WHAT TO DO:
In the entries below, find the line with "each call (sockets, ticks, semaphores, the" and the line with "C loops are". Print those two and everything between them exactly, and nothing else.

RECORDED INFORMATION:
(* ===== verification/Prelude.v ===== *)
(** * Verification of zperf on FreeRTOS and lwIP

    The program under src/zperf/ measures network throughput. A server receives
    UDP datagrams or TCP connections and keeps statistics per peer; a client
    sends a paced UDP stream, or as much TCP data as the stack takes, and prints
    the statistics. It was written for Zephyr; src/zperf/zephyr/ is a layer that
    maps the Zephyr calls it makes to FreeRTOS and lwIP, whose code is not in
    the repository.

    ** Machine model

    The definitions follow the C source function by function, for the build the
    repository configures: 32-bit x86, GCC, IPv4 and IPv6, UDP and TCP. An
    integer is a [Z] whose conversions are written out ([u32], [s32], ...); the
    overflow of a signed operation, undefined in C, wraps. A memory object is
    the list of its bytes, and access past its end is a [Fault], as are division
    by zero, a call or read through a null pointer, a failed [assert] and the
    end of the program by [exit].

    A function without side effects gives an [outcome]: a value, a fault, or
    [OutOfFuel]. A function with side effects runs in the state monad [M] of
    [Prelude] over the [world] of [World]: the static variables ([globals]), the
    state of an environment, and the trace of the calls made to it so far with
    their answers. The environment is a class, [Env]: any function that answers
    each call (sockets, ticks, semaphores, the queue, callbacks). A theorem that
    asks something of it names a class of [Environment]; the others hold for
    every environment.

    C loops are [loop fuel body], one unit of fuel per iteration. No theorem
    fixes the fuel: a termination theorem gives a bound on the fuel, computed
    from the arguments, above which the run ends with a value, and [wp Total]
    excludes faults and lack of fuel; [wp Partial] constrains the runs that end;
    [wpf] constrains them too, and excludes every fault a theorem does not name.
    [Prelude.loop_more_fuel] shows that more fuel never changes a result. The
    endless loops of the threads have no fuel: one turn is a definition, and
    [Control] and [Async] iterate the turns as step relations.

    ** Files

    - [Prelude]: outcomes, the state monad, loops, the rules of [wp], the hint
      databases [zperf].
    - [CInt], [CString]: C integers, byte order, buffers; <string.h>,
      <stdlib.h>.
    - [Platform]: the constants, layouts and functions of lwIP and FreeRTOS that
      the source uses, as the classes [Lwip] and [Rtos], with the facts their
      documentation states, [LwipOk] and [RtosOk]. The instances are for
      examples and witnesses.
    - [Kernel]: zephyr/kernel.c and .h, time_delta of zperf_internal.h.
    - [NetIp], [AddrParse]: zephyr/net/net_ip.c and .h, net_core.c, and the
      theorems on the parser of addresses.
    - [Session]: zperf_session.c and .h.
    - [World]: zperf.h, zephyr/net/socket.h, all static variables, the calls;
      the notions the theorems state traces with ([balance] of opened and closed
      descriptors, [callbacks], [sent_to]).
    - [Environment]: contracts of the environment, and one that meets them.
    - [Print]: printf, as a call with its text or, in functions that do nothing
      else, as the text they print; zephyr/net/net_private.c. Pieces of text
      printed in a row, with no other call in between, are one call.
    - [Common]: zperf_common.c, zephyr/net/net_if.c.
    - [Server]: what zperf_udp_receiver.c and zperf_tcp_receiver.c have in
      common, zephyr/thread.c, and how theorems describe open sockets.
    - [UdpStats], [UdpReceiver], [UdpServer]: zperf_udp_receiver.c, as the
      statistics, the packet handler, and the loop around it.
    - [UdpSpec]: the contract of the UDP server, a step relation on peers and
      the packets received of each, which the packet handler refines; it has no
      table, slots or counters. [UdpSession]: the contract of a whole session.
    - [TcpReceiver]: zperf_tcp_receiver.c.
    - [TcpSpec]: the contract of the TCP server, a step relation on open
      connections and the bytes each has delivered, whose labels are the calls
      made and their answers; the server's loop implements it. [TcpSession]: the
      contract of a whole session.
    - [Work]: zephyr/work.c and .h.
    - [UdpUploader], [TcpUploader]: zperf_udp_uploader.c, zperf_tcp_uploader.c.
    - [Resources]: the sockets all tasks have open at once, against the number
      lwip/include/lwipopts.h gives lwIP.
    - [Control]: the request functions and the thread of a server, interleaved,
      behind the class [ServerControl] that both servers implement, with their
      sessions in parts.
    - [Async]: the work task and asynchronous uploads, interleaved.
    - [Shell], [Commands]: zperf_shell.c, the commands the shell's task
      dispatches to and those it does not, with every line they print; also the
      functions of zperf_common.c that nothing calls.
    - [Download]: the download commands composed with the servers they start.
    - [Init], [Main]: zperf_init and the start of the threads; zperf_main.c, with
      vSetupIFTask and usage, which nothing calls, and the hooks of
      freertos/FreeRTOSCommonHooks.c.
    - [EndToEnd], [Network]: the clients composed with the servers, first the
      datagrams of one given to the other, then over an environment whose
      sockets deliver what is sent to the server's handler and its reply back.
    - [CommandLine]: the command udp_upload over that environment.
      [TcpCommandLine]: the command tcp_upload and the connection it arrives on.

    A session of a server has a parameter, what other tasks do to the server's
    variables while it is in [poll] and before it reports an error;
    [udp_requests] and [tcp_requests] of [UdpServer] and [TcpReceiver] are any
    requests at any of these moments, [nobody] is none. [Control] composes the
    parts of a session with requests itself.

    The receivers find a peer's slot with [get_session] and update it in place;
    the servers call the receivers for what a socket delivers and the shell's
    callbacks when a session starts and ends. The uploaders open a socket with
    [zperf_prepare_upload_sock], and are called by the shell, or by the work
    task when asynchronous.

    ** What the theorems show

    - Sessions. [Session.get_session_refines]: the table searched by
      [get_session] is a finite map from peers to slots.
      [Session.get_session_v6_sockaddr]: the address the UDP server passes is
      too short for an IPv6 peer.
    - UDP server. [UdpSpec.udp_server_refines]: any sequence of datagrams of any
      peers is served as the contract says, a full table included;
      [UdpSpec.stream_report]: the report of a session in terms of the packets
      received, a reference definition without counters.
      [UdpSession.udp_server_session_refines]: a whole session opens its sockets,
      serves what arrives by that contract and closes what it opened, whatever
      requests other tasks make meanwhile; the one fault it can meet, with IPv4
      clients, is the division of [udp_empty_session_faults]. The step
      lemmas: [UdpReceiver.udp_session_run], the packets of one session with its
      reply, callbacks and results; [udp_deliver_ok]: the type invariant of the
      table; [udp_deliver_isolation]: peers do not disturb each other;
      [udp_fin_again], [udp_exhausted], [udp_empty_session_faults]: repeated
      ends, a full table, a session without data. The theorems of [UdpStats]
      say what the counters mean for streams of identifiers in any order.
      [UdpServer]: sockets are closed on every path, and a stop request ends the
      session.
    - TCP server. [TcpSpec.tcp_server_refines]: whatever arrives on any number
      of interleaved connections, each is counted, reported and closed as the
      contract says, and the loop meets no fault.
      [TcpSession.tcp_server_session_refines]: a whole session, which closes
      exactly what is open when it ends, by an error or by a request to stop
      that comes while it polls. [TcpSpec.tcp_stop_exhausts]: what a
      session of the server that is stopped leaves behind. [TcpReceiver]:
      one connection, the connection without data, and that every accepted
      connection is closed.
    - Servers' control. [Control.server_starts], [Control.server_stop_kept]:
      under any interleaving of requests and thread. A request can come before
      or after any part of a session (opening, [poll], serving what arrived,
      closing); once a stop is accepted the thread is at most five parts from
      the end, silent, and never stuck before it ([ServerReturns]: both servers'
      parts return when the static objects have the sizes declared).
    - Sockets. The theorems on the sockets of each task also bound how many are
      open at any moment; [Resources.sockets_bounded]: all tasks together need
      up to one more than lwIP has.
    - Clients. [UdpUploader]: what an upload sends ([udp_upload_stream]), that
      it ends, or never does when its end is past the 32-bit clock, and the rate
      of the pacing. [TcpUploader]: [sendall] sends all bytes once, the upload's
      results, and the same on termination. Both: the sockets on every path.
    - [Async]: when a request is accepted, and what two overlapping ones do.
    - Program start. [Main.main_starts]: the order in which [main] starts the
      program, and that the invariants the theorems above begin with hold when
      the scheduler starts ([Init.zperf_init_ready]); [Init.servers_ready]: from
      when on the servers can be started.
    - [Shell], [Commands]: the arguments of an upload, its address, the option
      -S, numbers with units and printed durations, the command setip.
      [Download.udp_download_binds], [tcp_download_binds]: the server a download
      command starts binds its first socket to the address and port of the
      command, or to the configured address when the command's is 0.0.0.0. [Kernel]: the tick conversions.
    - [AddrParse]: host:port is parsed to that host and port; the parser stays in
      its buffers unless the port is too long, and then does not.
    - Composition. [EndToEnd]: the statistics arrive as the server computed them.
      [Network.upload_over_link], [Network.tcp_upload_received]: client and
      server run against each other over a network that loses nothing, and what
      both report of an upload. [CommandLine.udp_upload_command],
      [TcpCommandLine.tcp_upload_command]: the same from the arguments of the
      command to the report it prints.

    Where the code departs from what it means to do (a division by zero, a
    length modulo 2^32 - 1, a tick count converted twice), the theorem states
    what it does.

    ** Not modelled

    The diagnostics of NET_ERR and its like and of the debug and assert macros of
    lwIP, which print the file and line they stand in; the configuration headers,
    of which only the values the source uses and the number of sockets appear;
    the macros that declare commands to the shell of Zephyr, which this program
    does not use. Tasks interleave between the parts that [Control] and [Async]
    name, and reach a session where it says so, not between single
    instructions. *)
From Stdlib Require Export ZArith Lia.
From stdpp Require Export base tactics list numbers option.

SOLUTION FOR THIS TASK:
    each call (sockets, ticks, semaphores, the queue, callbacks). A theorem that
    asks something of it names a class of [Environment]; the others hold for
    every environment.

    C loops are [loop fuel body], one unit of fuel per iteration. No theorem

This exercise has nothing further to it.